L’Italia avrebbe bisogno di coesione sociale, vale a dire di fiducia e cooperazione tra i cittadini e tra gli stessi e le istituzioni, tra lavoratori e datori di lavoro, tra società civile e decisori politici, tra le sue differenti aree territoriali. Nei fatti noi italiani siamo, invece, tutti, consapevolmente o meno, dichiaratamente o tacitamente, l’uno contro l’altro, l’uno impegnato a scaricare sull’altro la responsabilità di ciò che non va. Dalla somma di questi contrasti viene fuori il Paese sfilacciato in cui viviamo, che sembra riporre ogni aspettativa nella rassegnata quanto cautamente speranzosa frase “adda passà ‘a nuttata” (deve passare la nottata) pronunciata da Edoardo De Filippo al termine della sua indimenticabile “Napoli milionaria”.

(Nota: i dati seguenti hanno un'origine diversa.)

(** The line feed of [\n] and the double quote. *)
Definition LF : string := String "010"%char "".
Definition DQ : string := String "034"%char "".

(* ================================================================== *)
(** * Python values *)
(* ================================================================== *)

(** Floating-point numbers of the interpreter (IEEE binary64). *)
Class PyFloat := {
  pyfloat : Type;
  (** [bool(x)]: [x != 0.0]. *)
  float_bool : pyfloat -> bool;
  (** [x + y]. *)
  float_add : pyfloat -> pyfloat -> pyfloat;
  (** [float(n)]; [None] is [OverflowError]. *)
  float_of_int : Z -> option pyfloat
}.

Section Values.
Context {FL : PyFloat}.

(** What [json.loads] builds and what the handlers build from it. *)
Inductive value : Type :=
| JNull
| JBool (b : bool)
| JInt (n : Z)
| JFloat (x : pyfloat)
| JStr (s : string)
| JList (l : list value)
| JDict (d : list (string * value)).

Definition type_name (v : value) : string :=
  match v with
  | JNull => "NoneType"
  | JBool _ => "bool"
  | JInt _ => "int"
  | JFloat _ => "float"
  | JStr _ => "str"
  | JList _ => "list"
  | JDict _ => "dict"
  end.

(** ** Dictionaries *)

Fixpoint dict_get (k : string) (d : list (string * value)) : option value :=
  match d with
  | [] => None
  | (k', v) :: r => if String.eqb k k' then Some v else dict_get k r
  end.

(** [d[k] = v]: an existing key keeps its place, a new key goes last. *)
Fixpoint dict_set (k : string) (v : value) (d : list (string * value))
  : list (string * value) :=
  match d with
  | [] => [(k, v)]
  | (k', v') :: r =>
      if String.eqb k k' then (k', v) :: r else (k', v') :: dict_set k v r
  end.

Definition dict_mem (k : string) (d : list (string * value)) : bool :=
  match dict_get k d with Some _ => true | None => false end.

(** ** Exceptions *)

Inductive exn : Type :=
| KeyError (key : string)
| TypeError (msg : string)
| AttributeError (msg : string)
| OverflowError (msg : string)
| RuntimeError (msg : string)
| JSONDecodeError (msg : string)
| TransportError (class msg : string)  (* raised by httpx: ConnectError, ReadTimeout, ... *)
| HTTPException (status_code : Z) (detail : string).

(** [repr] of a string free of quotes, backslashes and unprintable
    characters, which all the keys the program subscripts with are. *)
Definition repr_str (s : string) : string := "'" +++ s +++ "'".

Fixpoint decimal_digits (fuel : nat) (n : Z) (acc : string) : string :=
  match fuel with
  | O => acc
  | S fuel' =>
      let acc' := String (ascii_of_nat (48 + Z.to_nat (n mod 10))) acc in
      if n / 10 =? 0 then acc' else decimal_digits fuel' (n / 10) acc'
  end.

(** [str(n)] of an integer. *)
Definition str_int (n : Z) : string :=
  if n <? 0
  then "-" +++ decimal_digits (S (Z.to_nat (Z.log2 (- n)))) (- n) ""
  else decimal_digits (S (Z.to_nat (Z.log2 n))) n "".

(** [str(e)] (the messages of the interpreter are those of CPython 3.11
    and 3.12; the one of [RuntimeError] is httpx's). *)
Definition exn_str (e : exn) : string :=
  match e with
  | KeyError k => repr_str k
  | TypeError m => m
  | AttributeError m => m
  | OverflowError m => m
  | RuntimeError m => m
  | JSONDecodeError m => m
  | TransportError _ m => m
  | HTTPException c d => str_int c +++ ": " +++ d
  end.

(** Membership in the class [Exception]: all of the above. *)
Definition is_Exception (e : exn) : bool := true.

Definition is_JSONDecodeError (e : exn) : bool :=
  match e with JSONDecodeError _ => true | _ => false end.

(** ** Operations of the interpreter used by the program *)

(** [bool(v)]. *)
Definition py_bool (v : value) : bool :=
  match v with
  | JNull => false
  | JBool b => b
  | JInt n => negb (n =? 0)
  | JFloat x => float_bool x
  | JStr s => negb (String.eqb s "")
  | JList l => match l with [] => false | _ => true end
  | JDict d => match d with [] => false | _ => true end
  end.

(** [v[k]] for a string [k]. *)
Definition py_getitem (v : value) (k : string) : exn + value :=
  match v with
  | JDict d =>
      match dict_get k d with
      | Some x => inr x
      | None => inl (KeyError k)
      end
  | JList _ => inl (TypeError "list indices must be integers or slices, not str")
  | JStr _ => inl (TypeError "string indices must be integers, not 'str'")
  | _ => inl (TypeError ("'" +++ type_name v +++ "' object is not subscriptable"))
  end.

(** [v.get(k, default)]. *)
Definition py_get (v : value) (k : string) (default : value) : exn + value :=
  match v with
  | JDict d =>
      match dict_get k d with
      | Some x => inr x
      | None => inr default
      end
  | _ => inl (AttributeError
                ("'" +++ type_name v +++ "' object has no attribute 'get'"))
  end.

Definition is_str (k : string) (v : value) : bool :=
  match v with JStr s => String.eqb s k | _ => false end.

Definition is_substring (k s : string) : bool :=
  match String.index 0 k s with Some _ => true | None => false end.

(** [k in v] for a string [k]. *)
Definition py_contains (k : string) (v : value) : exn + bool :=
  match v with
  | JDict d => inr (dict_mem k d)
  | JList l => inr (existsb (is_str k) l)
  | JStr s => inr (is_substring k s)
  | _ => inl (TypeError
                ("argument of type '" +++ type_name v +++ "' is not iterable"))
  end.

(** A byte that continues a UTF-8 sequence: [10xxxxxx]. *)
Definition utf8_continuation (c : ascii) : bool :=
  let n := nat_of_ascii c in (128 <=? n)%nat && (n <? 192)%nat.

(** The characters of a [str], each with its continuation bytes. *)
Fixpoint utf8_chars (s : string) (cur : option string) : list string :=
  match s with
  | EmptyString => match cur with Some c => [c] | None => [] end
  | String a r =>
      if utf8_continuation a
      then utf8_chars r (Some (match cur with
                               | Some c => c +++ String a ""
                               | None => String a ""
                               end))
      else match cur with
           | Some c => c :: utf8_chars r (Some (String a ""))
           | None => utf8_chars r (Some (String a ""))
           end
  end.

Purtroppo la nottata ha origini lontane e sta durando per un tempo oltremodo lungo; da ciò la necessità di immaginare delle azioni che rischiarino l’orizzonte. E qui viene il bello o il brutto che dir si voglia, perché i più pensano che tutto debba essere risolto dall’alto, da uno o più uomini e/o donne che, in virtù dei loro poteri, laici o divini che siano, sappiano e vogliano portare la luce. Niente di male, ma non può bastare, perché se dal basso non accade qualcosa di dirompente è molto improbabile che la Provvidenza possa darci un aiuto efficace. L’espressione dal basso nella nostra storia recente e lontana evoca movimenti di massa, piazze e cortei di popolo che protesta, impreca e rivendica, ma quella storia è datata e oggi rischia di non produrre alcun apprezzabile effetto. Dovremmo provare a sperimentare un diverso dal basso, che punti sulla responsabilità e sul dovere, sulla collaborazione anziché sullo scontro.

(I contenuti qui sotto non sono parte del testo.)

(** [RegressionDisparityx6.forward] up to the normalisation: the
    construction of [RegressionDisparity4] and, when [y_adv2] is given,
    [ground_false + y_adv2] and
    [(ground_false - ground_truth * 100).clip(max=1., min=0.)]. *)
Definition RegressionDisparityx6_combined (gt : xtensor4)
  (y_adv2 : option tensor4) : option xtensor4 :=
  bind (RegressionDisparity4_ground_false gt) (fun ground_false =>
  match y_adv2 with
  | Some t =>
      bind (bcast4 xadd ground_false (from_numpy t)) (fun s =>
      bind (bcast4 xsub s (map4 (xscale 100) gt)) (fun d =>
      Some (map4 xclip01 d)))
  | None => Some ground_false
  end).

(** The ground false of [RegressionDisparityx6.forward]. *)
Definition RegressionDisparityx6_ground_false (gt : xtensor4)
  (y_adv2 : option tensor4) : option xtensor4 :=
  bind (RegressionDisparityx6_combined gt y_adv2) normalize_by_shape.

Definition RegressionDisparityx6_forward {L W : Type} (self : disparity L W)
  (y y_adv : tensor4) (y_adv2 : option tensor4) (weight : option W)
  (mode : string) : result L * disparity L W :=
  if mode_ok mode then
    match pseudo_label_generator self y with
    | Some (gt, _) =>
        match RegressionDisparityx6_ground_false gt y_adv2 with
        | Some gf => select_loss self y_adv gt gf weight mode
        | None => (Raised, self)
        end
    | None => (Raised, self)
    end
  else (AssertionError, self).

(** ** The combination rule as the specification words it *)

(** "sum -> clip[0,1]": the presence map of a sample at one pixel, the
    ground-truth maps of all [sources] added up over their channels. *)
Definition spec_presence (sources : list xtensor4) (b i j : nat) : xval :=
  xclip01
    (xsum (map (fun s : xtensor4 =>
                  xsum (map (fun m => get2 (Fin 0) m i j) (nth b s [])))
               sources)).

(** "broadcast-repeat across K -> subtract (ground_truth x 10) ->
    clip[0,1]". *)
Definition spec_combined (sources : list xtensor4) (gt : xtensor4)
  : xtensor4 :=
  let '(B, K, H, W) := shape4 gt in
  tab B (fun b => tab K (fun k => tab H (fun i => tab W (fun j =>
    xclip01 (xsub (spec_presence sources b i j)
                  (xscale 10 (get4 (Fin 0) gt b k i j))))))).

(** "optional per-channel renormalize by max". *)
Definition spec_renormalize (t : xtensor4) : xtensor4 :=
  map (map (fun m =>
              match xmax_all m with
              | Some mx => map (map (fun v => xdiv v mx)) m
              | None => m
              end)) t.

Definition spec_ground_false (renorm : bool) (sources : list xtensor4)
  (gt : xtensor4) : xtensor4 :=
  if renorm then spec_renormalize (spec_combined sources gt)
  else spec_combined sources gt.

(** The cross-suppression of the specification, entry by entry:
    [clip (sum over k of gt[b][k][i][j] * M[k][k'])]. *)
Definition spec_cross_suppression (m : image) (gt : tensor4)
  (b k' i j : nat) : R :=
  clip01 (sumR (tab (length (nth b gt []))
                    (fun k => at4 gt b k i j * at2 m k k'))).

(** ** Inputs used in the examples *)

(** One sample with 21 channels on a 1 by 4 grid, every channel with its
    peak in column 0. *)
Definition y_row : tensor4 :=
  [ tab 21 (fun _ => [[1; 0; 0; 0]]) ].

(** An adversarial output of the same shape that is [-1] everywhere. *)
Definition y_adv2_neg : tensor4 :=
  [ tab 21 (fun _ => [[-1; -1; -1; -1]]) ].

(** One sample with [k] channels on a 64 by 64 grid, all zero. *)
Definition y_zero64 (k : nat) : tensor4 := [ tab k (fun _ => zeros 64 64) ].

(** A criterion that returns the target it is given. *)
Definition echo_criterion (y_adv : tensor4) (target : xtensor4)
  (weight : option unit) : xtensor4 := target.

(** A loss selector around a generator, before its first call. *)
Definition new_disparity {L W : Type}
  (crit : tensor4 -> xtensor4 -> option W -> L)
  (plg : tensor4 -> option (xtensor4 * xtensor4)) : disparity L W :=
  {| criterion := crit; pseudo_label_generator := plg;
     ground_truth := None; ground_false := None |}.

(** ** Closed forms used in the proofs *)

(** The image that [paste] leaves in a slot that held [e]. *)
Definition pasted (e : image) (width height : Z) (ul br : Z * Z) (g : image)
  : image :=
  tab (length e) (fun i => tab (length (nth i e [])) (fun j =>
    if ((Z.max 0 (snd ul) <=? Z.of_nat i) &&
        (Z.of_nat i <? Z.min (snd br) height) &&
        (Z.max 0 (fst ul) <=? Z.of_nat j) &&
        (Z.of_nat j <? Z.min (fst br) width))%bool%Z
    then at2 g (Z.to_nat (Z.of_nat i - snd ul)) (Z.to_nat (Z.of_nat j - fst ul))
    else at2 e i j)).

(** The value of the template of peak [(mu_x, mu_y)] at row [iy] and
    column [ix], for an integer half-width [tmp_size]. *)
Definition template_value (sigma tmp_size mu_x mu_y iy ix : Z) : R :=
  if ((Z.abs (ix - mu_x) <=? tmp_size) &&
      (Z.abs (iy - mu_y) <=? tmp_size))%bool%Z
  then exp (- IZR ((ix - mu_x) ^ 2 + (iy - mu_y) ^ 2) / IZR (2 * sigma ^ 2))
  else 0.

Definition template (width height sigma tmp_size mu_x mu_y : Z) : image :=
  tab (Z.to_nat height) (fun i => tab (Z.to_nat width) (fun j =>
    template_value sigma tmp_size mu_x mu_y (Z.of_nat i) (Z.of_nat j))).

(** The bank of all templates. *)
Definition template_bank (width height sigma tmp_size : Z) : bank :=
  tab (Z.to_nat width) (fun mx => tab (Z.to_nat height) (fun my =>
    template width height sigma tmp_size (Z.of_nat mx) (Z.of_nat my))).

(** The bank after the loops have handled every peak before
    [(i, j)] in iteration order: those slots hold [E], the others still
    hold what [hm0] had. *)
Definition loop_state (hm0 : bank) (E : nat -> nat -> image) (W H i j : nat)
  : bank :=
  tab W (fun mx => tab H (fun my =>
    if (Nat.ltb mx i || (Nat.eqb mx i && Nat.ltb my j))%bool
    then E mx my
    else nth my (nth mx hm0 []) [])).

(** The suppression matrix, entry by entry: [1 - eye]. *)
Definition suppression_matrix (K : nat) : image :=
  tab K (fun i => tab K (fun j => 1 - (if Nat.eqb i j then 1 else 0))).

(** The generator whose bank holds the templates of half-width
    [tmp_size]. *)
Definition template_generator (num_keypoints height width sigma tmp_size : Z)
  : generator :=
  {| height := height; width := width; sigma := sigma;
     heatmaps := template_bank width height sigma tmp_size;
     false_matrix := suppression_matrix (Z.to_nat num_keypoints) |}.

(** Squared Euclidean distance of pixel [(iy, ix)] to the peak
    [(mu_x, mu_y)], and the square window of half-width [t] around it. *)
Definition sq_dist (mu_x mu_y iy ix : Z) : Z :=
  ((ix - mu_x) ^ 2 + (iy - mu_y) ^ 2)%Z.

Un buon inizio potrebbe ben essere una svolta cooperativa nel mondo del lavoro, inteso nell’insieme di chi lo presta, di chi lo vuol prestare e ne è impedito, di chi lo può dare, di chi l’organizza; almeno tre decine di milioni di cittadini e cittadine mobilitabili. Un Paese, la Germania, di cui talvolta parliamo a proposito, più spesso a sproposito, nel momento più difficile della sua rinascita, dopo una sconfitta bellica rovinosa, accantonò il conflitto di classe e sposò la linea della cogestione; due lustri fa, ad opera di un Cancelliere nientemeno socialista, quando i suoi conti non tornavano, ebbe il coraggio di praticare da sola in Europa una dura linea di austerità, modificando il welfare, le leggi e i contratti di lavoro in cambio di forte sostegno alla crescita economica e all’occupazione, di maggiori spese nella ricerca e di più mirati investimenti pubblici.

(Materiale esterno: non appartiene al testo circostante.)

(** C4, on the code. The claim is that a request whose path has a
    registered method, but not its own, gets 405 with [Allow]. The table of
    the example has GET registered for [/api/users/:id], which is the route
    that serves [GET /api/users/42]; no handler takes [DELETE
    /api/users/42]. The index of the 405 pass has the declared path, not the
    requested one, as its key, so the pass finds nothing and the request
    gets the 404 of the default handler, without [Allow]. *)
Theorem parametrised_path_gets_404 :
  Examples.express "get" "/api/users/:id"
    (Examples.request "GET" "/api/users/42" []) = true /\
  (forall r, In r (routes Examples.app_store) ->
     Examples.express (toLowerCase (r_method r)) (r_path r)
       (Examples.request "DELETE" "/api/users/42" []) = false) /\
  collectMethods (routes Examples.app_store) !! "/api/users/:id" = Some ["GET"] /\
  collectMethods (routes Examples.app_store) !! "/api/users/42" = None /\
  dispatch Examples.express (stack (register Examples.app_store))
    (Examples.request "DELETE" "/api/users/42" []) Examples.idle =
    Some (None,
          set_res
            (mkRes true (JNum 404) ∅
               (Some (BodyJson
                  (JObj [("error", JStr "Not Found");
                         ("message", JStr "Route DELETE /api/users/42 not found");
                         ("path", JStr "/api/users/42");
                         ("method", JStr "DELETE")]))))
            Examples.idle).
Proof.
  split; [reflexivity|]. split.
  - intros r [<-|[<-|[]]]; reflexivity.
  - split; [|split].
    + rewrite collectMethods_lookup. reflexivity.
    + rewrite collectMethods_lookup. reflexivity.
    + reflexivity.
Qed.

End Resolution.

(* ===================================================================== *)
(** ** The two context stores *)
(* ===================================================================== *)

Module Context.

Import Transport Ambient Compiler Engine ChainFacts.

Lemma map_get_insert (m : gmap string JsValue) (k : string) (v : JsValue) :
  map_get (<[k := v]> m) k = v.
Proof. unfold map_get. now rewrite lookup_insert_eq. Qed.

Lemma map_get_insert_ne (m : gmap string JsValue) (k k' : string) (v : JsValue) :
  k <> k' -> map_get (<[k := v]> m) k' = map_get m k'.
Proof. intros Hne. unfold map_get. now rewrite lookup_insert_ne. Qed.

Forse anche in Italia è giunto il momento di sperimentare la cogestione tra capitale e lavoro, di modificare le regole, di abbandonare le tutele sociali passive a vantaggio di quelle attive che responsabilizzino tutti i percettori interni o esterni al sistema del lavoro, di individuare percorsi inclusivi anche a costo della riduzione di qualche diritto acquisito, di costruire in tutta la penisola progetti comuni che vincolino imprese e lavoratori, di impegnare più risorse nella ricerca e nell’innovazione di quante se ne impegnino nella costruzione di strade poderali o in opere faraoniche.
E’ evidente che una strada siffatta implica la scelta morale da parte del capitale e di chi l’organizza a rendere trasparente il suo apporto, da un lato, in termini di investimenti dei profitti e di riduzione sostanziosa di scandalosi emolumenti, da un altro, di assunzione diretta e personale degli insuccessi. Una svolta del genere è praticabile da subito. Basterebbe un confronto serio e senza arroccamenti ideologici tra e i soggetti sociali di rappresentanza del capitale e del lavoro. Non verrebbe meno la necessità di leggi e decreti di riforme di accompagnamento, dalla sburocratizzazione delle procedure amministrative all’alleggerimento fiscale. E però un forte segnale di discontinuità della parte più attiva del Paese farebbe da freno alle resistenze corporative e da volano su scelte politiche veloci e coraggiose, sulle aspettative sociali interne, sulla credibilità italiana a livello internazionale.
– Enzo Mattina –
Presidente di FonTemp e Vicepresidente di Quanta
E’ stato segretario generale della Federazione lavoratori metalmeccanici, segretario confederale della Uil ed europarlamentare. Da deputato nella legislatura 1994/1996 ha elaborato e sottoscritto con Gino Giugni la prima proposta di legge per l’introduzione del lavoro temporaneo tramite Agenzia nell’ordinamento italiano.